This morning saw the publication of Britain’s August job market report. The data showed even more job losses than expected, indicating coronavirus pandemic-inspired layoffs were even worse than feared. Optimism around oil prices and Canada’s economy are helping the Canadian Dollar to push GBP/CAD lower.
Last Week: Rising Risk-Sentiment Supports ‘Loonie’
Rising hopes for that the UK and EU would agree to a Brexit deal helped the Pound strengthen last week, but GBP/CAD was still pushed lower overall by the Canadian Dollar’s advance.
The Canadian Dollar saw a rise in demand throughout the week. The currency benefitted from speculation that US Congress could still pass fiscal stimulus after next month’s US Presidential Election.

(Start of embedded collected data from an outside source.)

(** * Localized reduced-basis reductor for IPDG block systems

    A shallow embedding of [src/pymor/reductors/coercive_ipl3dg.py]:
    patch construction, the local model builder, the coupling filter,
    the block projector, the reduce/enrich control loop of
    [CoerciveIPLD3GRBReductor] and the localized error estimator.

    Python exceptions are values of [exn]; a call that may raise returns
    a [result].  Subdomain indices are natural numbers, Python indices
    that may be negative are integers. *)

From Stdlib Require Import ZArith Floats.
From stdpp Require Import base option list gmap sets strings pretty sorting.

Local Open Scope Z_scope.
Local Open Scope nat_scope.
Local Set Warnings "-register-all".

(** ** Exceptions and results *)

Inductive exn : Type :=
  | IndexError
  | KeyError
  | AttributeError
  | AssertionError
  | ValueError
  | NotImplementedError
  | ExtensionError
  | SolverError.

Inductive result (A : Type) : Type :=
  | Ok (a : A)
  | Raise (e : exn).

Arguments Ok {A} a.
Arguments Raise {A} e.

Global Instance result_ret : MRet result := λ A a, Ok a.
Global Instance result_bind : MBind result := λ A B f m,
  match m with
  | Ok a => f a
  | Raise e => Raise e
  end.
Global Instance result_fmap : FMap result := λ A B f m,
  match m with
  | Ok a => Ok (f a)
  | Raise e => Raise e
  end.

(** [for x in xs: acc = body(acc, x)], stopping at the first exception. *)
Fixpoint for_each {A B : Type} (body : B → A → result B) (xs : list A) (acc : B)
  : result B :=
  match xs with
  | [] => Ok acc
  | x :: xs' => acc' ← body acc x; for_each body xs' acc'
  end.

(** [[f(x) for x in xs]], stopping at the first exception. *)
Fixpoint comprehension {A B : Type} (f : A → result B) (xs : list A)
  : result (list B) :=
  match xs with
  | [] => Ok []
  | x :: xs' => y ← f x; ys ← comprehension f xs'; Ok (y :: ys)
  end.

(** ** Python and numpy containers *)

(** [l[i]] for an index known to be non-negative. *)
Definition getitem {A : Type} (l : list A) (i : nat) : result A :=
  match l !! i with
  | Some x => Ok x
  | None => Raise IndexError
  end.

(** [l[i]] for a Python integer: a negative index counts from the end. *)
Definition py_getitem {A : Type} (l : list A) (i : Z) : result A :=
  if decide (0 ≤ i)%Z then getitem l (Z.to_nat i)
  else if decide (- Z.of_nat (length l) ≤ i)%Z
       then getitem l (Z.to_nat (Z.of_nat (length l) + i))
       else Raise IndexError.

These hopes helped prices of oil, Canada’s biggest export. This further boosted CAD.
On top of this, Canada’s economic data continues to impress investors, showing that Canada’s economy remains surprisingly resilient amid the coronavirus pandemic.

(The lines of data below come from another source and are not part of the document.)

(** * spacy-huggingface-hub: the model-card synthesis of [push_cli.py]

    A shallow embedding of the metadata functions of
    [src/spacy_huggingface_hub/push_cli.py] ([_insert_value],
    [_insert_values_as_list], [_create_metric], [_create_p_r_f_list],
    [_create_model_index], [_create_model_card]) together with the properties
    of the card they build.

    Python values are the ones [json.load] produces; a Python [dict] is an
    association list in insertion order (the order [yaml.dump] with
    [sort_keys=False] prints), exceptions are an error monad, and the two
    files the card touches live in a finite map from paths to nodes. *)

From Stdlib Require Import PrimFloat ZArith Ascii String.
From stdpp Require Import base strings list gmap.

Set Warnings "-inexact-float,-register-all".

(** ** Python values *)

(** What [json.load] returns: [None], [bool], [int], [float], [str], [list]
    and [dict] with string keys.  Strings are byte strings; every string the
    program compares against or substitutes is ASCII. *)
Inductive value : Type :=
  | VNone
  | VBool (b : bool)
  | VInt (z : Z)
  | VFloat (f : float)
  | VStr (s : string)
  | VList (l : list value)
  | VDict (d : list (string * value)).

Abbreviation dict := (list (string * value)).

(** ** Exceptions *)

Inductive exn : Type :=
  | KeyError (key : string)
  | TypeError
  | AttributeError
  | FileNotFoundError
  | IsADirectoryError
  | PermissionError
  | UnicodeDecodeError
  | JSONDecodeError.

Inductive result (A : Type) : Type :=
  | Ok (a : A)
  | Raise (e : exn).
Arguments Ok {A} a.
Arguments Raise {A} e.

#[global] Instance result_ret : MRet result := λ A a, Ok a.
#[global] Instance result_bind : MBind result := λ A B f m,
  match m with
  | Ok a => f a
  | Raise e => Raise e
  end.

Definition succeeds {A : Type} (m : result A) : bool :=
  match m with
  | Ok _ => true
  | Raise _ => false
  end.

(** ** Dictionaries in insertion order *)

Module Dict.

(** [d[k]] / [d.get(k)]: the value bound to [k], if any. *)
Fixpoint get (k : string) (d : dict) : option value :=
  match d with
  | [] => None
  | (k', v) :: d' => if String.eqb k k' then Some v else get k d'
  end.

(** [k in d]. *)
Definition mem (k : string) (d : dict) : bool :=
  existsb (String.eqb k) d.*1.

(** [d[k] = v]: an existing key keeps its position, a new key goes last. *)
Fixpoint set (k : string) (v : value) (d : dict) : dict :=
  match d with
  | [] => [(k, v)]
  | (k', v') :: d' =>
      if String.eqb k k' then (k', v) :: d' else (k', v') :: set k v d'
  end.

End Dict.

(** ** The Python operations the module applies to loaded values *)

(** [v == s] for a string literal [s]: only a [str] equals a [str]. *)
Definition value_eqb_str (v : value) (s : string) : bool :=
  match v with
  | VStr t => String.eqb t s
  | _ => false
  end.

(** [v is None]. *)
Definition is_none (v : value) : bool :=
  match v with
  | VNone => true
  | _ => false
  end.

(** [isinstance(v, str)]. *)
Definition is_str (v : value) : bool :=
  match v with
  | VStr _ => true
  | _ => false
  end.

(** [p in s] on two strings: [p] occurs in [s]. *)
Fixpoint is_substring (p s : string) : bool :=
  String.prefix p s ||
  match s with
  | EmptyString => false
  | String _ s' => is_substring p s'
  end.

(** [v in l] for a list [l] of string literals. *)
Definition value_in (v : value) (l : list string) : bool :=
  existsb (value_eqb_str v) l.

(** [s in tags] for a list of strings. *)
Definition str_in (s : string) (l : list string) : bool :=
  existsb (String.eqb s) l.

(** [v[k]] with a string subscript: a lookup on a [dict], a [TypeError] on
    every other loaded value. *)
Definition py_getitem (v : value) (k : string) : result value :=
  match v with
  | VDict d =>
      match Dict.get k d with
      | Some x => Ok x
      | None => Raise (KeyError k)
      end
  | _ => Raise TypeError
  end.

(** [k in v] with a string [k]: key membership on a [dict], element
    membership on a [list], substring test on a [str], [TypeError]
    otherwise. *)
Definition py_contains (k : string) (v : value) : result bool :=
  match v with
  | VDict d => Ok (Dict.mem k d)
  | VList l => Ok (existsb (λ x, value_eqb_str x k) l)
  | VStr s => Ok (is_substring k s)
  | _ => Raise TypeError
  end.

(** [v.get(k, default)]: only a [dict] has the method. *)
Definition py_get (v : value) (k : string) (default : value) : result value :=
  match v with
  | VDict d =>
      match Dict.get k d with
      | Some x => Ok x
      | None => Ok default
      end
  | _ => Raise AttributeError
  end.

(** [s.replace(old, new)] for one-character [old] and [new]. *)
Fixpoint str_replace (old new : ascii) (s : string) : string :=
  match s with
  | EmptyString => EmptyString
  | String c s' =>
      String (if Ascii.eqb c old then new else c) (str_replace old new s')
  end.

(** [v.replace(old, new)]: only a [str] has the method. *)
Definition py_replace (v : value) (old new : ascii) : result value :=
  match v with
  | VStr s => Ok (VStr (str_replace old new s))
  | _ => Raise AttributeError
  end.

(** The characters of a string, each as a one-character string. *)
Fixpoint str_chars (s : string) : list value :=
  match s with
  | EmptyString => []
  | String c s' => VStr (String c EmptyString) :: str_chars s'
  end.

(** [for x in v]: the elements of a [list], the characters of a [str], the
    keys of a [dict]; [TypeError] otherwise. *)
Definition py_iter (v : value) : result (list value) :=
  match v with
  | VList l => Ok l
  | VStr s => Ok (str_chars s)
  | VDict d => Ok (VStr <$> d.*1)
  | _ => Raise TypeError
  end.

(** [len(v)]. *)
Definition py_len (v : value) : result nat :=
  match v with
  | VList l => Ok (length l)
  | VStr s => Ok (String.length s)
  | VDict d => Ok (length d)
  | _ => Raise TypeError
  end.

(** ** push_cli.py, lines 48-79 *)

Definition token_classification_components : list string :=
  ["ner"; "tagger"; "morphologizer"].
Definition text_classification_components : list string :=
  ["textcat"; "textcat_multilabel"].

Definition _insert_value (metadata : dict) (name : string) (v : value) : dict :=
  if is_none v || value_eqb_str v "" then metadata
  else Dict.set name v metadata.

Definition _insert_values_as_list (metadata : dict) (name : string)
    (values : value) : result dict :=
  if is_none values then Ok metadata
  else
    let values := if is_str values then VList [values] else values in
    n ← py_len values;
    if Nat.eqb n 0 then Ok metadata
    else Ok (Dict.set name values metadata).

Definition _create_metric (name t : string) (v : value) : value :=
  VDict [("name", VStr name); ("type", VStr t); ("value", v)].

Definition _create_p_r_f_list (precision recall f_score : value) : list value :=
  let precision := _create_metric "Precision" "precision" precision in
  let recall := _create_metric "Recall" "recall" recall in
  let f_score := _create_metric "F Score" "f_score" f_score in
  [precision; recall; f_score].

(** ** push_cli.py, lines 82-148 *)

(** The dict literal [{"tasks": {"name": .., "type": "token-classification",
    "metrics": ..}}] that each of the five branches appends. *)
Definition task_result (name : string) (metrics : list value) : value :=
  VDict [("tasks",
          VDict [("name", VStr name);
                 ("type", VStr "token-classification");
                 ("metrics", VList metrics)])].

Definition _create_model_index (repo_name : string) (data : value)
    : result value :=
  let model_index : dict := [("name", VStr repo_name)] in
  let results : list value := [] in
  b ← py_contains "ents_p" data;
  results ← (if b : bool then
               p ← py_getitem data "ents_p";
               r ← py_getitem data "ents_r";
               f ← py_getitem data "ents_f";
               mret (results ++ [task_result "NER" (_create_p_r_f_list p r f)])
             else mret results);
  b ← py_contains "tag_acc" data;
  results ← (if b : bool then
               a ← py_getitem data "tag_acc";
               mret (results ++
                     [task_result "POS" [_create_metric "Accuracy" "accuracy" a]])
             else mret results);
  b ← py_contains "sents_p" data;
  results ← (if b : bool then
               p ← py_getitem data "sents_p";
               r ← py_getitem data "sents_r";
               f ← py_getitem data "sents_f";
               mret (results ++ [task_result "SENTER" (_create_p_r_f_list p r f)])
             else mret results);
  b ← py_contains "dep_uas" data;
  results ← (if b : bool then
               a ← py_getitem data "dep_uas";
               mret (results ++
                     [task_result "UNLABELED_DEPENDENCIES"
                        [_create_metric "Accuracy" "accuracy" a]])
             else mret results);
  b ← py_contains "dep_las" data;
  results ← (if b : bool then
               a ← py_getitem data "dep_uas";
               mret (results ++
                     [task_result "LABELED_DEPENDENCIES"
                        [_create_metric "Accuracy" "accuracy" a]])
             else mret results);
  mret (VDict (Dict.set "results" (VList results) model_index)).

(** ** push_cli.py, lines 154-172: the card as a dict *)

(** One pass of the [for component in data["components"]] body. *)
Definition tags_step (tags : list string) (component : value) : list string :=
  let tags :=
    if value_in component token_classification_components
       && negb (str_in "token-classification" tags)
    then tags ++ ["token-classification"] else tags in
  let tags :=
    if value_in component text_classification_components
       && negb (str_in "text-classification" tags)
    then tags ++ ["text-classification"] else tags in
  tags.

(** The loop of lines 156-167, started from [tags = ["spacy"]]. *)
Definition component_tags (components : list value) : list string :=
  fold_left tags_step components ["spacy"].

(** Lines 154-172 of [_create_model_card], on the loaded manifest [data]:
    the dict handed to [yaml.dump]. *)
Definition card_metadata (repo_name : string) (data : value) : result dict :=
  c ← py_getitem data "lang";
  lang ← (if negb (value_eqb_str c "xx") then py_getitem data "lang"
          else mret (VStr "multilingual"));
  l ← py_get data "license" (VStr "");
  lic ← py_replace l " " "-";
  cs ← py_getitem data "components";
  components ← py_iter cs;
  let tags := component_tags components in
  metadata ← _insert_values_as_list [] "tags" (VList (VStr <$> tags));
  metadata ← _insert_values_as_list metadata "language" lang;
  let metadata := _insert_value metadata "license" lic in
  perf ← py_getitem data "performance";
  index ← _create_model_index repo_name perf;
  mret (Dict.set "model-index" index metadata).

(** ** The two files of the repository directory *)

(** A file holds its bytes and whether the process may open it for reading
    and for writing.  A Python [str] is identified with its encoding in the
    codec of the locale, so that writing text stores it as it is; reading in
    text mode does two things more, given below. *)
Inductive node : Type :=
  | File (content : string) (readable writable : bool)
  | Dir.

Abbreviation filesystem := (gmap string node).

(** The line feed of the Python literals ["---\n"], and the carriage
    return. *)
Definition LF : string := String "010" EmptyString.
Definition CR : ascii := "013"%char.

Fixpoint ends_with_sep (p : string) : bool :=
  match p with
  | EmptyString => false
  | String c EmptyString => Ascii.eqb c "/"
  | String _ p' => ends_with_sep p'
  end.

(** [os.path.join(a, b)] on POSIX for a relative [b]. *)
Definition os_path_join (a b : string) : string :=
  if String.eqb a "" || ends_with_sep a then a +:+ b else a +:+ "/" +:+ b.

(** [os.path.isfile(path)]. *)
Definition isfile (path : string) (fs : filesystem) : bool :=
  match fs !! path with
  | Some (File _ _ _) => true
  | _ => false
  end.

(** What text mode makes of the line ends it reads ([newline=None]): a
    carriage return followed by a line feed, and a carriage return alone,
    become one line feed. *)
Fixpoint universal_newlines (s : string) : string :=
  match s with
  | EmptyString => EmptyString
  | String c s' =>
      if Ascii.eqb c CR then
        match s' with
        | String c' s'' =>
            if Ascii.eqb c' "010"
            then String "010" (universal_newlines s'')
            else String "010" (universal_newlines s')
        | EmptyString => String "010" EmptyString
        end
      else String c (universal_newlines s')
  end.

Three Things to Watch For This Week
- Brexit Developments
Thursday was originally the UK government’s self-imposed Brexit negotiation deadline. If there are any major Brexit developments around this date, the Pound is likely to see huge movement.
- Canadian Manufacturing Sales
The most notable Canadian dataset this week will be published on Friday. Strong Canadian manufacturing data could lead to further Canadian Dollar gains.
- US Political Developments
As November’s US Presidential Election draws closer, shifts in the polls are increasingly likely to influence risk and trade-correlated currencies like the Canadian Dollar.
It’s a quiet week for UK and Canadian data. This leaves the Pound to Canadian Dollar exchange rate reacting to developments in politics, such as Brexit and the US Presidential Election. The coronavirus pandemic will remain influential as well.